Handheld Augmented Reality involving gravity measurements

This article is a revised version of an earlier work on Gravity-Aware Handheld Augmented Reality (AR) (Kurz and Benhimane, 2011 [1]), which investigates how different stages in handheld AR applications can benefit from knowing the direction of the gravity measured with inertial sensors. It presents approaches to improve the description and matching of feature points, detection and tracking of planar templates, and the visual quality of the rendering of virtual 3D objects by incorporating the gravity vector. In handheld AR, both the camera and the display are located in the user's hand and therefore can be freely moved. The pose of the camera is generally determined with respect to piecewise planar objects that have a static and known orientation with respect to gravity. In the presence of (close to) vertical surfaces, we show how Gravity-Aligned Feature Descriptors (GAFDs) improve the initialization of tracking algorithms relying on feature point descriptor-based approaches in terms of quality and performance. For (close to) horizontal surfaces, we propose to use the gravity vector to rectify the camera image and detect and describe features in the rectified image. The resulting Gravity-Rectified Feature Descriptors (GREFDs) provide an improved precision-recall characteristic and enable faster initialization, in particular under steep viewing angles. Gravity-rectified camera images also allow for real-time 6 DoF pose estimation using an edge-based object detection algorithm handling only 4 DoF similarity transforms. Finally, the rendering of virtual 3D objects can be made more realistic and plausible by taking into account the orientation of the gravitational force in addition to the relative pose between the handheld device and a real object.
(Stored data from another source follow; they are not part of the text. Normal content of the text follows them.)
(* ===== verification/Snapshots.v ===== *)
(** * Snapshot references

    [runtime_protocol/snapshot_refs.py]: an admitted spec keeps a digest and
    the provenance of each timeline snapshot, and the snapshot itself is
    published once in the content-addressed store.  The dicts the source
    mutates in place ([inner], [inputs] and [context] of the copied spec) are
    written back into the spec that contains them. *)

From Stdlib Require Import ZArith String Ascii List Bool Lia.
From stdpp Require Import base list strings.
From S2P Require Import Prelude Json Errors Facts Sha256 Store Idempotency Ledger Bindings.
From S2P Require Import Executors Continuations.

Open Scope Z_scope.

Definition SNAPSHOT_KEYS : list string := ["filmstrip_snapshot"; "input_snapshot"; "capture_snapshot"].

Definition snapshot_digest (snapshot : json) : string := "sha256:" +:+ sha256 (canonical_json snapshot).

Definition DEFAULT_MAX_OBJECT_BYTES : Z := 5 * 1024 ^ 3.

(** [result["spec"] if isinstance(result.get("spec"), dict) else result] and its
    mutation in place. *)
Definition inner_of (spec : json) : json := if is_dict (jget spec "spec") then jget spec "spec" else spec.
Definition with_inner (spec inner : json) : json :=
  if is_dict (jget spec "spec") then jset spec "spec" inner else inner.

(** The [inputs] dict of [inner]; a missing one is a fresh dict nobody keeps. *)
Definition with_inputs (inner inputs : json) : json :=
  if is_dict (jget inner "inputs") then jset inner "inputs" inputs else inner.

(** The authority context: the one of [inner], or else the one of the spec. *)
Definition context_of (spec : json) : option json :=
  let inner := inner_of spec in
  if is_dict (jget inner "authority_context") then Some (jget inner "authority_context")
  else if is_dict (jget spec "authority_context") then Some (jget spec "authority_context")
  else None.
Definition with_context (spec context : json) : json :=
  let inner := inner_of spec in
  if is_dict (jget inner "authority_context")
  then with_inner spec (jset inner "authority_context" context)
  else jset spec "authority_context" context.

Definition timeline_provenance (authority snapshot : json) : json :=
  JObj [("project_id", py_or (jget authority "project_id") (jget snapshot "project_id"));
        ("timeline_id", py_or (jget authority "timeline_id") (jget snapshot "timeline_id"));
        ("revision_id", jget authority "parent_revision_id");
        ("revision_digest", jget authority "parent_content_digest")].

Definition context_provenance (context snapshot : json) : json :=
  let metadata := dict_at snapshot "metadata" in
  let canonical := dict_at metadata "canonical_timeline" in
  let capture := dict_at metadata "capture_authority" in
  let revision_id := py_or (jget context "revision_id")
                       (py_or (jget canonical "parent_revision_id") (jget capture "parent_revision_id")) in
  let provenance := JObj
    [("project_id", py_or (jget context "project_id")
                      (py_or (jget canonical "project_id") (jget capture "project_id")));
     ("timeline_id", py_or (jget context "timeline_id")
                       (py_or (jget canonical "timeline_id") (jget capture "timeline_id")));
     ("revision_id", revision_id);
     ("revision_digest", py_or (jget canonical "parent_content_digest")
                           (jget capture "parent_content_digest"))] in
  match working_copy_binding snapshot revision_id with
  | None => provenance
  | Some working_copy =>
      jset (jset (jset provenance "source_kind" (JStr "working_copy"))
              "revision_digest" (jget working_copy "candidate_digest"))
        "working_copy" working_copy
  end.

Section Rewrite.
Context (publish : json -> json -> M json).

(** One of the two dicts that may hold an inline timeline snapshot. *)
Definition rewrite_location (authority location : json) : M (json * nat) :=
  let snapshot := jget location "timeline_snapshot" in
  if negb (is_dict snapshot) || negb (is_dict (jget snapshot "config")) then mret (location, O) else
  reference ← publish snapshot (timeline_provenance authority snapshot);
  mret (jdel (jset location "timeline_snapshot_ref" reference) "timeline_snapshot", 1%nat).

Definition rewrite_context_key (acc : json * nat) (key : string) : M (json * nat) :=
  let '(context, count) := acc in
  let snapshot := jget context key in
  if negb (is_dict snapshot) then mret (context, count) else
  reference ← publish snapshot (context_provenance context snapshot);
  mret (jdel (jset context (key +:+ "_ref") reference) key, S count).

(** The copy of the snapshots inside [filmstrip_authority]. *)
Definition rewrite_duplicate_key (context : option json) (duplicate : json) (key : string) : M json :=
  if negb (jhas duplicate key) then mret duplicate else
  match context with
  | None => raiseM ValidationError "filmstrip authority has no matching host-owned snapshot context"
  | Some context =>
      guard_raise (negb (jhas context (key +:+ "_ref"))) ValidationError
        "filmstrip authority has no matching host-owned snapshot context";;
      let mismatch := raiseM ValidationError
        "filmstrip authority snapshot differs from admitted authority context" in
      if negb (is_dict (jget duplicate key)) then mismatch else
      let reference := jget context (key +:+ "_ref") in
      digest ← jitem reference "digest";
      if negb (is_json_str (snapshot_digest (jget duplicate key)) digest) then mismatch else
      mret (jdel (jset duplicate (key +:+ "_ref") reference) key)
  end.

Definition rewrite_filmstrip (context : option json) (inputs : json) : M json :=
  match jget inputs "filmstrip_authority" with
  | JStr text =>
      match json_loads text with
      | Some (JObj kvs) =>
          duplicate ← foldS (rewrite_duplicate_key context) (JObj kvs) SNAPSHOT_KEYS;
          mret (jset inputs "filmstrip_authority" (JStr (canonical_json duplicate)))
      | _ => mret inputs
      end
  | _ => mret inputs
  end.

Definition rewrite_spec_snapshots (spec : json) : M (json * nat) :=
  let authority := dict_at (dict_at (inner_of spec) "inputs") "timeline_authority" in
  '(inner, n) ← rewrite_location authority (inner_of spec);
  '(inputs, m) ← rewrite_location authority (dict_at inner "inputs");
  let result := with_inner spec (with_inputs inner inputs) in
  '(result, count) ← match context_of result with
                     | None => mret (result, (n + m)%nat)
                     | Some context =>
                         '(context, count) ← foldS rewrite_context_key (context, (n + m)%nat) SNAPSHOT_KEYS;
                         mret (with_context result context, count)
                     end;
  let inner := inner_of result in
  inputs ← rewrite_filmstrip (context_of result) (dict_at inner "inputs");
  mret (with_inner result (with_inputs inner inputs), count).
End Rewrite.

Section Publish.
Context `{World}.

(** [ContentAddressedStore.put] of bytes held in memory: the size limit of
    [stage] and the check of an object that is there already. *)
Definition cas_put (payload : string) : M unit :=
  let digest := sha256 payload in
  guard_raise (DEFAULT_MAX_OBJECT_BYTES <? Z.of_nat (String.length payload)) ValidationError
    "object exceeds 5368709120 byte limit";;
  n ← tick;
  match stored_object n digest with
  | Some bytes => guard_raise (negb (String.eqb (sha256 bytes) digest) ||
                               negb (Nat.eqb (String.length bytes) (String.length payload)))
                    ConflictError "CAS collision or corrupt existing object"
  | None => mret tt
  end.

(** [ContentAddressedStore.read] *)
Definition cas_read (digest : string) : M string :=
  n ← tick;
  match stored_object n digest with
  | None => raiseM NotFoundError "object not found"
  | Some bytes =>
      guard_raise (negb (String.eqb (sha256 bytes) digest)) ConflictError
        "CAS object failed hash verification";;
      mret bytes
  end.

(** The provenance check: the revision digest the reference pins. *)
Definition pinned_revision (snapshot provenance source_kind : json) (project_id : option string) : M json :=
  let revision_id := jget provenance "revision_id" in
  let revision_digest := jget provenance "revision_digest" in
  let timeline_id := jget provenance "timeline_id" in
  if is_json_str "working_copy" source_kind then
    match working_copy_binding snapshot revision_id with
    | None => raiseM ValidationError "working-copy snapshot binding is invalid"
    | Some binding =>
        guard_raise (negb (py_eq binding (jget provenance "working_copy")) ||
                     negb (py_eq revision_digest (jget binding "candidate_digest")))
          ValidationError "working-copy snapshot binding is invalid";;
        base ← gets (revision_digest_of (jget binding "base_revision_id") (opt_str project_id) timeline_id);
        guard_raise (match base with
                     | Some d => negb (is_json_str d (jget binding "base_revision_digest"))
                     | None => true
                     end) NotFoundError "working-copy base parent revision is missing or changed";;
        mret revision_digest
    end
  else if negb (is_null revision_id) then
    revision ← gets (revision_digest_of revision_id (opt_str project_id) timeline_id);
    match revision with
    | None => raiseM NotFoundError "snapshot parent revision is missing"
    | Some digest =>
        guard_raise (negb (is_null revision_digest) && negb (is_json_str digest revision_digest))
          ConflictError "snapshot parent revision digest changed";;
        mret (JStr digest)
    end
  else
    guard_raise (negb (is_json_str "cas" source_kind)) ValidationError "snapshot source kind is invalid";;
    mret revision_digest.

Definition publish_snapshot (project_id : option string) (snapshot provenance : json) : M json :=
  let owner := jget provenance "project_id" in
  guard_raise (negb (is_null owner) && negb (py_eq owner (opt_str project_id))) ConflictError
    "snapshot project does not match task project";;
  let revision_id := jget provenance "revision_id" in
  let source_kind := py_or (jget provenance "source_kind")
                       (JStr (if truthy revision_id then "revision" else "cas")) in
  revision_digest ← pinned_revision snapshot provenance source_kind project_id;
  let payload := canonical_json snapshot in
  let digest := sha256 payload in
  existing ← gets (fun t => find (fun o => String.eqb (o_digest o) digest) (objects t));
  (match existing with
   | None => cas_put payload
   | Some row =>
       let corrupt := raiseM ConflictError "existing timeline snapshot CAS object is corrupt" in
       if negb (o_size row =? Z.of_nat (String.length payload)) then corrupt else
       bytes ← cas_read digest;
       if negb (String.eqb (sha256 bytes) digest) then corrupt else mret tt
   end);;
  stamp ← now;
  modify (fun t => t {{ objects := insert_or_ignore (fun o => String.eqb (o_digest o) digest)
    (Object digest (Z.of_nat (String.length payload)) "application/json" (Some "timeline-snapshot.json") stamp)
    (objects t) }});;
  (match project_id with
   | None => mret tt
   | Some p => modify (fun t => t {{ project_objects :=
       insert_or_ignore (fun r => String.eqb (po_project_id r) p && String.eqb (po_digest r) digest &&
                                  String.eqb (po_relation r) "managed")
         (ProjectObject p digest "managed" stamp) (project_objects t) }})
   end);;
  working_copy ← (if is_json_str "working_copy" source_kind
                  then (w ← jitem provenance "working_copy"; mret [("working_copy", w)]) else mret []);
  mret (JObj ([("digest", JStr ("sha256:" +:+ digest)); ("project_id", opt_str project_id);
               ("timeline_id", jget provenance "timeline_id"); ("revision_id", revision_id);
               ("revision_digest", revision_digest); ("source_kind", source_kind)] ++ working_copy)).
End Publish.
In comparison to the original paper, this work provides a more elaborate evaluation of the presented algorithms. We propose a method enabling the evaluation of inertial-sensor aided visual tracking methods without real inertial sensor data. By synthesizing gravity measurements from ground truth camera poses, we benchmark our algorithms on a large existing dataset. Based on this approach, we also develop and evaluate a gravity-adaptive approach that performs image-rectification only when beneficial.